Let me give you an example here. A couple of days ago, YUM! Brands, the owner of KFC and Taco Bell, sold $600 million of debt in the first high-yield bond offering in the US market since March 4. They upsized the deal from $500 million because they had $3 billion in orders, so starved were high yield bond investors investors for product.

Now, YUM! didn’t get the deal off without paying a penalty rate. Outstanding paper for the company had a coupon of 6% for a 10-year maturity. This deal was priced at 7.75% for 5 year paper. So, YUM! got its money and investors got some truly high yield paper. Everyone’s a winner, right?

Well, Carnival Cruise Line thought so too. So they came to market yesterday as well. Their parent Carnival Corp was A3 rated by Moody’s. But, it was hit hard by the coronavirus situation and needed money to make sure it had cash on hand if things get worse. So, they went on a capital raising binge, issuing 3-year bonds, a convertible bond deal and raising equity at a steep discount to market prices.

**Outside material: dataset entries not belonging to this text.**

(** The first plan of the demonstration store satisfies the invariant. *)
Lemma stock_level_plan_invariant_witness :
  exists p : StockLevelPlan,
    Demo.milk_plan = Some p /\
    In p Demo.shelf_plans /\
    0 <= reorder_point p /\
    reorder_point p <= optimal_max_stock p /\
    0 <= eoq p /\
    Qabs (optimal_max_stock p - (reorder_point p + eoq p)) <= 1 # 10.
Proof.
  unfold Demo.milk_plan. eexists. split; [reflexivity|].
  match goal with |- In ?p _ /\ _ =>
    assert (Hin : In p Demo.shelf_plans) by (left; reflexivity)
  end.
  split; [exact Hin|].
  assert (Hplans : Demo.plan (Demo.optimizer Demo.dairy Demo.shelf) (95 # 100)
                   = Ok (Some Demo.shelf_plans)) by (vm_compute; reflexivity).
  assert (Hdemand : forall data, sample_data (Demo.optimizer Demo.dairy Demo.shelf) = Some data ->
                      List.Forall (fun r => 0 <= demand_quantity r) data).
  { intros data [= <-].
    apply (Forall_forallb _ (fun r => Qle_bool 0 (demand_quantity r))).
    - intros r. apply Qle_bool_iff.
    - vm_compute. reflexivity. }
  assert (Hlead : forall inventory,
             inventory_data (Demo.optimizer Demo.dairy Demo.shelf) = Some inventory ->
             List.Forall (fun r => 0 <= lead_time_hours r) inventory).
  { intros inventory [= <-].
    apply (Forall_forallb _ (fun r => Qle_bool 0 (lead_time_hours r))).
    - intros r. apply Qle_bool_iff.
    - vm_compute. reflexivity. }
  destruct (stock_level_plan_invariant Demo.sqrt (Demo.optimizer Demo.dairy Demo.shelf)
              (95 # 100) Demo.shelf_plans _ demo_sqrt_nonneg Hdemand Hlead Hplans Hin)
    as (H1 & H2 & H3 & _ & H4).
  repeat split; assumption.
Defined.

(** The claim C9 as stated fails: the first plan of [Demo.dairy] and
    [Demo.shelf] records a reorder point of 0.8 and an order quantity of
    246.6, which sum to 247.4, and an [optimal_max_stock] of 247.5. *)
Lemma optimal_max_stock_not_the_sum :
  match Demo.plan (Demo.optimizer Demo.dairy Demo.shelf) (95 # 100) with
  | Ok (Some (p :: _)) =>
      reorder_point p == 8 # 10 /\
      eoq p == 2466 # 10 /\
      optimal_max_stock p == 2475 # 10 /\
      ~ optimal_max_stock p == reorder_point p + eoq p
  | _ => False
  end.
Proof.
  vm_compute. repeat split. discriminate.
Qed.

(** ** The cost estimator *)

Lemma dict_zip_lookup_None (kvs : list (string * Q)) (m : gmap string Q) (c : string) :
  fold_left (fun (m : gmap string Q) kv => <[fst kv := snd kv]> m) kvs m !! c = None <->
  m !! c = None /\ ~ In c (map fst kvs).
Proof.
  revert m. induction kvs as [|[k v] kvs IH]; intros m; cbn [fold_left map fst snd In].
  - tauto.
  - rewrite IH, lookup_insert_None. intuition.
Qed.

Lemma demand_dict_unknown (data : list DemandRecord) (c : string) :
  ~ In c (map dr_category data) ->
  dict_zip (groupby_mean data) !! c = None.
Proof.
  intros H. unfold dict_zip. apply dict_zip_lookup_None. split.
  - apply lookup_empty.
  - unfold groupby_mean. rewrite List.map_map. cbn [fst].
    rewrite List.map_id. now rewrite unique_In.
Qed.

Lemma stockout_cost_of_unknown (demand_dict : gmap string Q) (row : InventoryItem) :
  demand_dict !! inv_category row = None ->
  stockout_cost_of demand_dict row
  = Py.max 0 ((10 - current_stock row) / 10) * 10 * 5.
Proof.
  intros H. unfold stockout_cost_of. rewrite H. reflexivity.
Qed.

(** ** The feature builder *)

Lemma bfill_length (col : list (option Q)) : length (bfill col) = length col.
Proof.
  induction col as [|[v|] t IH]; cbn [bfill length]; congruence.
Qed.

Lemma ffill_from_length (last : option Q) (col : list (option Q)) :
  length (ffill_from last col) = length col.
Proof.
  revert last. induction col as [|[v|] t IH]; intros last; cbn [ffill_from length];
    [reflexivity| |]; now rewrite IH.
Qed.

Lemma hd_bfill (col : list (option Q)) : hd None (bfill col) = first_valid col.
Proof.
  induction col as [|[v|] t IH]; cbn [bfill first_valid hd]; auto.
Qed.

(** After the back-fill, every entry holds the first present value at or
    below it in the column. *)
Lemma bfill_nth (col : list (option Q)) (i : nat) :
  (i < length col)%nat ->
  nth_error (bfill col) i = Some (first_valid (skipn i col)).
Proof.
  revert i. induction col as [|x t IH]; intros i Hi; cbn [length] in Hi; [lia|].
  destruct i as [|i].
  - cbn [skipn nth_error]. destruct x as [v|]; cbn [bfill nth_error first_valid].
    + reflexivity.
    + now rewrite hd_bfill.
  - cbn [skipn]. destruct x as [v|]; cbn [bfill nth_error]; apply IH; lia.
Qed.

(** The forward fill keeps the entries that are present. *)
Lemma ffill_from_keeps (last : option Q) (col : list (option Q)) (i : nat) (v : Q) :
  nth_error col i = Some (Some v) ->
  nth_error (ffill_from last col) i = Some (Some v).
Proof.
  revert last i. induction col as [|x t IH]; intros last i H.
  - destruct i; discriminate H.
  - destruct i as [|i]; cbn [nth_error] in H.
    + injection H as ->. reflexivity.
    + destruct x as [w|]; cbn [ffill_from nth_error]; now apply IH.
Qed.

Lemma ffill_from_Some (v : Q) (col : list (option Q)) :
  List.Forall (fun x => x <> None) (ffill_from (Some v) col).
Proof.
  revert v. induction col as [|[w|] t IH]; intros v; cbn [ffill_from];
    constructor; auto; discriminate.
Qed.

Lemma first_valid_exists (col : list (option Q)) :
  (exists v, In (Some v) col) -> exists w, first_valid col = Some w.
Proof.
  induction col as [|[x|] t IH]; intros [v Hv]; cbn [first_valid].
  - destruct Hv.
  - eauto.
  - destruct Hv as [Hv|Hv]; [discriminate Hv|]. apply IH. eauto.
Qed.

(** Back-fill then forward-fill leaves no missing entry in a column that has
    at least one present entry. *)
Lemma bfill_ffill_complete (col : list (option Q)) :
  (exists v, In (Some v) col) ->
  List.Forall (fun x => x <> None) (ffill (bfill col)).
Proof.
  intros H. apply first_valid_exists in H. destruct H as [w Hw].
  rewrite <- hd_bfill in Hw. unfold ffill.
  destruct (bfill col) as [|x t]; [constructor|].
  cbn [hd] in Hw. subst x. cbn [ffill_from].
  constructor; [discriminate|apply ffill_from_Some].
Qed.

Moody’s immediately downgraded the company to Baa3, proving yet again that the ratings agencies are reactive, not proactive. That’s because Carnival, which paid 1% yield in October, when it borrowed 600 million euros, was paying 11.5% for 3-year debt. That’s almost 4% more than YUM! for a shorter maturity offering, when YUM! is a junk-rated company and Carnival isn’t. And the tell is that demand for the deal came largely from high yield investors.

Even though Carnival upsized its bond deal to $4 billion from $3 billion because of investor demand, the terms for Carnival were horrific across the board. Carnival had to use its ships as collateral, it priced the convert at 5.75% and shares fell 33% to $8.80 as it issued shares at $8.00 a share. The company says it has enough liquidity now to last a full 12 months under all circumstances. But it has paid a steep price to do so.

The investor pain coming

Think of Carnival as the Argentina century bond of 2020. Investors snapped up 100-year Argentine government debt paper in 2017 because of the need for yield and the promise of Argentine President Mauricio Macri. But Macri was a disaster who was booted from office last year, sending the bonds to 54 cents on the dollar from 74 cents the night before the primary election. Now, people are questioning whether Argentina will default again.

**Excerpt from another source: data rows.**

(** Two assignments of a type in a row. *)
Lemma assign_types_post S g0 p1 p2 t g g' :
  (assign_clb p1.1 p1.2 (set_clb_type t) ;;
   assign_clb p2.1 p2.2 (set_clb_type t)) g = Ok tt g' ->
  stage S g0 g ->
  stage (fun q => if decide (q = p2) then Some t
                  else if decide (q = p1) then Some t else S q) g0 g'.
Proof.
  intros H [T F]. destruct p1 as [a1 b1], p2 as [a2 b2]. cbn [fst snd] in H.
  apply bind_Ok_inv in H as ([] & g1 & E1 & E2).
  destruct (assign_type_post _ _ _ _ _ _ _ E1 T) as [T1 F1].
  destruct (assign_type_post _ _ _ _ _ _ _ E2 T1) as [T2 F2].
  split; [exact T2|]. intros q Hq. rewrite F2, F1. now apply F.
Qed.

Lemma type_columns_post g0 g g' :
  for_range 1 (X + 1) (fun i =>
    assign_clb i 0 (set_clb_type IO) ;;
    assign_clb i (Y + 1) (set_clb_type IO)) g = Ok tt g' ->
  stage (fun _ => None) g0 g -> stage (typed_columns Y (X + 1)) g0 g'.
Proof.
  intros H [T F]. unfold for_range in H.
  cut (stage (typed_columns Y (1 + Z.of_nat (Z.to_nat (X + 1 - 1)))) g0 g').
  { now replace (1 + Z.of_nat (Z.to_nat (X + 1 - 1))) with (X + 1) by lia. }
  apply (for_loop_post (fun k g => stage (typed_columns Y k) g0 g) _ _ _ _ _ H).
  - split; [|exact F]. apply (typed_by_ext (fun _ => None)); [|exact T].
    intros [a b]. unfold typed_columns. grid_cases.
  - intros k ga gb Hk Hb St.
    destruct (assign_types_post _ g0 (k, 0) (k, Y + 1) IO _ _ Hb St)
      as [T1 F1].
    split; [|exact F1]. eapply typed_by_ext; [|exact T1].
    intros [a b]. unfold typed_columns. grid_cases.
Qed.

Lemma type_rows_post g0 g g' :
  for_range 1 (Y + 1) (fun i =>
    assign_clb 0 i (set_clb_type IO) ;;
    assign_clb (X + 1) i (set_clb_type IO)) g = Ok tt g' ->
  stage (typed_columns Y (X + 1)) g0 g ->
  stage (typed_rows X Y (Y + 1)) g0 g'.
Proof.
  intros H [T F]. unfold for_range in H.
  cut (stage (typed_rows X Y (1 + Z.of_nat (Z.to_nat (Y + 1 - 1)))) g0 g').
  { now replace (1 + Z.of_nat (Z.to_nat (Y + 1 - 1))) with (Y + 1) by lia. }
  apply (for_loop_post (fun k g => stage (typed_rows X Y k) g0 g) _ _ _ _ _ H).
  - split; [|exact F]. eapply typed_by_ext; [|exact T].
    intros [a b]. unfold typed_rows, typed_columns. grid_cases.
  - intros k ga gb Hk Hb St.
    destruct (assign_types_post _ g0 (0, k) (X + 1, k) IO _ _ Hb St)
      as [T1 F1].
    split; [|exact F1]. eapply typed_by_ext; [|exact T1].
    intros [a b]. unfold typed_rows, typed_columns. grid_cases.
Qed.

Lemma type_interior_post g0 g g' :
  for_range 1 (X + 1) (fun i =>
    for_range 1 (Y + 1) (fun j =>
      assign_clb i j (set_clb_type CLB))) g = Ok tt g' ->
  stage (typed_rows X Y (Y + 1)) g0 g ->
  stage (typed_interior X Y (X + 1) 1) g0 g'.
Proof.
  intros H [T F]. unfold for_range in H.
  cut (stage (typed_interior X Y (1 + Z.of_nat (Z.to_nat (X + 1 - 1))) 1)
         g0 g').
  { now replace (1 + Z.of_nat (Z.to_nat (X + 1 - 1))) with (X + 1) by lia. }
  apply (for_loop_post (fun k g => stage (typed_interior X Y k 1) g0 g)
           _ _ _ _ _ H).
  - split; [|exact F]. eapply typed_by_ext; [|exact T].
    intros [a b]. unfold typed_interior. grid_cases.
  - intros k ga gb Hk Hb St.
    assert (I : stage (typed_interior X Y k
                         (1 + Z.of_nat (Z.to_nat (Y + 1 - 1)))) g0 gb).
    { apply (for_loop_post (fun l g => stage (typed_interior X Y k l) g0 g)
               _ _ _ _ _ Hb St).
      intros l gc gd Hl Hc [Tc Fc].
      destruct (assign_type_post _ _ _ _ _ _ _ Hc Tc) as [T1 F1].
      split.
      - eapply typed_by_ext; [|exact T1].
        intros [a b]. unfold typed_interior. grid_cases.
      - intros q Hq. rewrite F1. now apply Fc. }
    destruct I as [T1 F1]. split; [|exact F1].
    eapply typed_by_ext; [|exact T1].
    intros [a b]. unfold typed_interior. grid_cases.
Qed.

That’s how you have to think about Carnival. So, no, it isn’t priced in. Investors are still taking flyers on companies like Carnival;, simply because the magnitude of this downturn hasn’t sunk in yet.

Meanwhile the latest jobless claims number was released. It was a seasonally-adjusted 6.65 million initial claims, up from an upwardly-revised 3.3 million. This was higher than even the highest estimate of 6.5 million. So, the number was horrifically bad.

Ev en so, should we even use the seasonal figures at this point though? They’re basically meaningless. The actual figure was 5.82 million.

Jobless claims 2020-04-02

Dow futures are up in the wake of this print. That tells you what you need to know. The equity market is oversold. The market isn’t moving based on data. It is moving based on sentiment and technicals. But when the data start to sink in as earnings crater, markets will react.

My view

I am keeping this ultra short today.

It’s clear to see that the bad data have now arrived in spades. And the markets are acting like they knew it all along, despite the fact that much of the data is worse than anticipated. I see this as a sign that markets will move down in the coming weeks as the real economy impact sinks in.

Moreover, going forward, as things start to get rough, I see the Fed making additional moves to shore up liquidity, but not into equities or high yield. And that will leave these markets exposed. Along with emerging markets, which are dollar short, these are the markets to watch for another leg down.